The Gini coefficient is a measure of income inequality. To estimate the
impact of income inequality on health care spending, it was applied to
the spending level in each of the OECD countries. So doing erased the
difference between the price-adjusted level expected from GDP and the
actual expenditures in the US. Thus, while the US spends more than twice
as much on health care than the mean of other OECD countries, its
greater GDP and higher prices explain most of it, and income inequality
offers an explanation for the rest.

But there is more, and it is the core of the core. The OECD measures a
host of spending categories in addition to health care. In most,
spending in the US is proportional to its GDP. Health care, which
exceeds the OECD norm, is one exception. A second is social spending,
and it deviates in the opposite direction. Social spending in the US is
33 percent less than predicted from GDP. And recent trends are
constraining it further by limiting funds for food stamps, housing
subsidies, and programs that serve youth, the elderly, and the homeless.

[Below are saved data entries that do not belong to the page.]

(** ** Missing columns *)

Lemma store_kept_by_copy (h : heap) (fr0 : DataFrame) (r : ref) (fr : DataFrame) :
  h !! r = Some fr -> <[fresh (dom h) := fr0]> h !! r = Some fr.
Proof.
  intros Hr. rewrite lookup_insert_ne; [exact Hr |].
  intros Heq. pose proof (fresh_ref_unused h) as Hfresh.
  rewrite Heq, Hr in Hfresh. discriminate.
Qed.

Lemma raises_KeyError_after_copy {A : Type} (o : outcome A) (k : string)
    (h : heap) (fr0 : DataFrame) :
  o = Raise (KeyError k) (<[fresh (dom h) := fr0]> h) ->
  raises_KeyError o k h.
Proof.
  intros Ho. exists (<[fresh (dom h) := fr0]> h). split; [exact Ho |].
  intros r fr Hr. by apply store_kept_by_copy.
Qed.

Section MissingColumn.
Variables (h : heap) (df : ref) (fr : DataFrame).
Hypothesis Hdf : h !! df = Some fr.

Lemma missing_X_run (a s : R) :
  fr !! "X" = None ->
  twist_airfoil_ledge df a h = Raise (KeyError "X") (<[fresh (dom h) := fr]> h) /\
  twist_airfoil_centroid df a h = Raise (KeyError "X") (<[fresh (dom h) := fr]> h) /\
  scale_airfoil df s h = Raise (KeyError "X") (<[fresh (dom h) := fr]> h).
Proof using Hdf.
  intros HX. split; [| split].
  - unfold twist_airfoil_ledge. py_simpl. rewrite (copy_run h df fr Hdf).
    by rewrite lookup_total_insert_eq, HX.
  - unfold twist_airfoil_centroid. py_simpl. rewrite (copy_run h df fr Hdf).
    by rewrite lookup_total_insert_eq, HX.
  - unfold scale_airfoil. py_simpl. rewrite (copy_run h df fr Hdf).
    by rewrite lookup_total_insert_eq, HX.
Qed.

Lemma missing_Y_run (xs : Series) (a s : R) :
  fr !! "X" = Some xs ->
  fr !! "Y" = None ->
  twist_airfoil_ledge df a h = Raise (KeyError "Y") (<[fresh (dom h) := fr]> h) /\
  twist_airfoil_centroid df a h = Raise (KeyError "Y") (<[fresh (dom h) := fr]> h) /\
  scale_airfoil df s h = Raise (KeyError "Y") (<[fresh (dom h) := fr]> h).
Proof using Hdf.
  intros HX HY. split; [| split].
  - unfold twist_airfoil_ledge. py_simpl. rewrite (copy_run h df fr Hdf).
    repeat (rewrite ?lookup_total_insert_eq, ?HX, ?HY; cbn beta iota). done.
  - unfold twist_airfoil_centroid. py_simpl. rewrite (copy_run h df fr Hdf).
    repeat (rewrite ?lookup_total_insert_eq, ?HX, ?HY; cbn beta iota). done.
  - unfold scale_airfoil. py_simpl. rewrite (copy_run h df fr Hdf).
    repeat (rewrite ?lookup_total_insert_eq, ?HX, ?HY; cbn beta iota). done.
Qed.
End MissingColumn.

(** X1: on a table without an [X] column each of the three transforms ends
    with [KeyError "X"], whatever else the table holds, and no object of the
    store has been changed. *)
Theorem transforms_without_X_raise_KeyError :
  forall (h : heap) (df : ref) (fr : DataFrame) (angle_degrees scale_factor : R),
    h !! df = Some fr ->
    fr !! "X" = None ->
    raises_KeyError (twist_airfoil_ledge df angle_degrees h) "X" h /\
    raises_KeyError (twist_airfoil_centroid df angle_degrees h) "X" h /\
    raises_KeyError (scale_airfoil df scale_factor h) "X" h.
Proof.
  intros h df fr a s Hdf HX.
  destruct (missing_X_run h df fr Hdf a s HX) as (H1 & H2 & H3).
  split; [| split]; eapply raises_KeyError_after_copy; eassumption.
Qed.

Lemma transforms_without_X_raise_KeyError_witness :
  ({[1%positive := ({["Y" := [Fin 0]]} : DataFrame)]} : heap) !! 1%positive =
    Some ({["Y" := [Fin 0]]} : DataFrame) /\
  ({["Y" := [Fin 0]]} : DataFrame) !! "X" = None /\
  raises_KeyError
    (scale_airfoil 1%positive 2 {[1%positive := ({["Y" := [Fin 0]]} : DataFrame)]})
    "X" {[1%positive := ({["Y" := [Fin 0]]} : DataFrame)]}.
Proof.
  split; [apply lookup_singleton_eq |]. split; [by apply lookup_singleton_ne |].
  refine (proj2 (proj2 (transforms_without_X_raise_KeyError
                          {[1%positive := ({["Y" := [Fin 0]]} : DataFrame)]}
                          1%positive {["Y" := [Fin 0]]} 0 2 _ _))).
  - apply lookup_singleton_eq.
  - by apply lookup_singleton_ne.
Defined.

(** X2: on a table with an [X] column but without a [Y] column each of the
    three transforms ends with [KeyError "Y"], and no object of the store
    has been changed. *)
Theorem transforms_without_Y_raise_KeyError :
  forall (h : heap) (df : ref) (fr : DataFrame) (xs : Series)
         (angle_degrees scale_factor : R),
    h !! df = Some fr ->
    fr !! "X" = Some xs ->
    fr !! "Y" = None ->
    raises_KeyError (twist_airfoil_ledge df angle_degrees h) "Y" h /\
    raises_KeyError (twist_airfoil_centroid df angle_degrees h) "Y" h /\
    raises_KeyError (scale_airfoil df scale_factor h) "Y" h.
Proof.
  intros h df fr xs a s Hdf HX HY.
  destruct (missing_Y_run h df fr Hdf xs a s HX HY) as (H1 & H2 & H3).
  split; [| split]; eapply raises_KeyError_after_copy; eassumption.
Qed.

It is difficult not to connect the dots from inadequate social spending
to excess poverty and income inequality to more chronic illness and
higher health care spending. These dots reside in the core of the OECD
onion, and the failure to cope with them is placing an unsustainable
burden on our health care system.

http://healthaffairs.org/blog/2013/10/09/inequality-is-at-the-core-of-high-health-care-spending-a-view-from-the-oecd/


Comment: In this article, Richard "Buz" Cooper develops the theme that
income inequality and excess poverty along with our inadequate
compensatory social spending are the primary reasons that our health
care spending is so high. Others might prefer to frame the reasons in
different terms, but that does not change the fact that it is imperative
that we establish policies to cope with these societal deficiencies.

As an aside, he does mention that some of the core differences in U.S.
services are administrative, but then does not mention that much of that
administrative waste could be recovered by establishing a more effective
and efficient health care financing system (i.e., single payer).

Buz Cooper's Health Affairs biography states, "He has rediscovered the
essential role of professionalism in health care and the central
importance of poverty in the growth of health care spending." Let's see
what we can do to help the rest of the policy community and our
politicians make the same discovery.